- Exercise
Start at the line with "Lemma append_assoc (s1" in the records below, stop at the line with "Proof. inversion 1; subst; eauto 6. Qed.", and return every line in that span exactly, the two end lines included.

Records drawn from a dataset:
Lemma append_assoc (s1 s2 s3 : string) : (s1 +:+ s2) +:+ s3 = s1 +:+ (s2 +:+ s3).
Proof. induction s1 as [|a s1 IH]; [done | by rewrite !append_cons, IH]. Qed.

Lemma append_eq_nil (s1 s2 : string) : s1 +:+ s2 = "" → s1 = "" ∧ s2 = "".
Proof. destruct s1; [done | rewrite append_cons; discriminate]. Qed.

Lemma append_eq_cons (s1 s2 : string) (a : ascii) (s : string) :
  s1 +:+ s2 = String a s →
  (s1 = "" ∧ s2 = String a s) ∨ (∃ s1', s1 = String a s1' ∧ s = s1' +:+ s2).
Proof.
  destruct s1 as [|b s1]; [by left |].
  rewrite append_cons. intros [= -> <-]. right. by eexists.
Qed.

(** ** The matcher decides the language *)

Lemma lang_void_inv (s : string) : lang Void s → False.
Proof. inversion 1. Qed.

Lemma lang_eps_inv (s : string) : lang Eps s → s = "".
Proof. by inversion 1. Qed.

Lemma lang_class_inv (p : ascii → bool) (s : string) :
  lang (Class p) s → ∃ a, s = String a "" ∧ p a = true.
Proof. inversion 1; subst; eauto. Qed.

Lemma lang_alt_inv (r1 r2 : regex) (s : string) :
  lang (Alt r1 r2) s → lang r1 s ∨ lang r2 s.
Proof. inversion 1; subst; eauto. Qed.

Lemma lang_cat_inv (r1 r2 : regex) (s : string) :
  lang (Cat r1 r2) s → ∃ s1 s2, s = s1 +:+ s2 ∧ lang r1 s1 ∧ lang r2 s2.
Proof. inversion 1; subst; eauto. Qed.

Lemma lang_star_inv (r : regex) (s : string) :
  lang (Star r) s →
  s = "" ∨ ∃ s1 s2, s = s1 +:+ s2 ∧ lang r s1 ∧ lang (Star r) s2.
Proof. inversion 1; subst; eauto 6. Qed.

==

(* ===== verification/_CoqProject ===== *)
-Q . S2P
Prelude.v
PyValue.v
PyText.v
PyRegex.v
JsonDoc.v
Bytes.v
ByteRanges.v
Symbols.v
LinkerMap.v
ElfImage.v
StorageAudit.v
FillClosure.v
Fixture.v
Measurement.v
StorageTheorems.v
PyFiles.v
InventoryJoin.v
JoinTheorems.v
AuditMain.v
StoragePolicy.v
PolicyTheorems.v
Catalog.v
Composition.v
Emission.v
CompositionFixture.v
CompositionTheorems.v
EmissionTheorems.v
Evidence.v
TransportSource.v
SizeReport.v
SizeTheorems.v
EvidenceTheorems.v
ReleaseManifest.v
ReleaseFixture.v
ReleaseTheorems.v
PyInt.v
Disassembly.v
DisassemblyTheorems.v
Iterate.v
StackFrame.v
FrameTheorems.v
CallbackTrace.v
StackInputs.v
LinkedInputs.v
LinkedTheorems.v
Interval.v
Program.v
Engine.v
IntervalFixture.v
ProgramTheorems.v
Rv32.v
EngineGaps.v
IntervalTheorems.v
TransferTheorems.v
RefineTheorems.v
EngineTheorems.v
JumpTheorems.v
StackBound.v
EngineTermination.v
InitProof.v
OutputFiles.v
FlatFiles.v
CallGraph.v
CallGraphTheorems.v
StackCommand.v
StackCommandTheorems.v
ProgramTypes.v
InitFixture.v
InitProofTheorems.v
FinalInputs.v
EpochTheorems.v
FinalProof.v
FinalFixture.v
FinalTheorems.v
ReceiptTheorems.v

- The completed task
Lemma append_assoc (s1 s2 s3 : string) : (s1 +:+ s2) +:+ s3 = s1 +:+ (s2 +:+ s3).
Proof. induction s1 as [|a s1 IH]; [done | by rewrite !append_cons, IH]. Qed.

Lemma append_eq_nil (s1 s2 : string) : s1 +:+ s2 = "" → s1 = "" ∧ s2 = "".
Proof. destruct s1; [done | rewrite append_cons; discriminate]. Qed.

Lemma append_eq_cons (s1 s2 : string) (a : ascii) (s : string) :
  s1 +:+ s2 = String a s →
  (s1 = "" ∧ s2 = String a s) ∨ (∃ s1', s1 = String a s1' ∧ s = s1' +:+ s2).
Proof.
  destruct s1 as [|b s1]; [by left |].
  rewrite append_cons. intros [= -> <-]. right. by eexists.
Qed.

(** ** The matcher decides the language *)

Lemma lang_void_inv (s : string) : lang Void s → False.
Proof. inversion 1. Qed.

Lemma lang_eps_inv (s : string) : lang Eps s → s = "".
Proof. by inversion 1. Qed.

Lemma lang_class_inv (p : ascii → bool) (s : string) :
  lang (Class p) s → ∃ a, s = String a "" ∧ p a = true.
Proof. inversion 1; subst; eauto. Qed.

Lemma lang_alt_inv (r1 r2 : regex) (s : string) :
  lang (Alt r1 r2) s → lang r1 s ∨ lang r2 s.
Proof. inversion 1; subst; eauto. Qed.

Lemma lang_cat_inv (r1 r2 : regex) (s : string) :
  lang (Cat r1 r2) s → ∃ s1 s2, s = s1 +:+ s2 ∧ lang r1 s1 ∧ lang r2 s2.
Proof. inversion 1; subst; eauto. Qed.

Lemma lang_star_inv (r : regex) (s : string) :
  lang (Star r) s →
  s = "" ∨ ∃ s1 s2, s = s1 +:+ s2 ∧ lang r s1 ∧ lang (Star r) s2.
Proof. inversion 1; subst; eauto 6. Qed.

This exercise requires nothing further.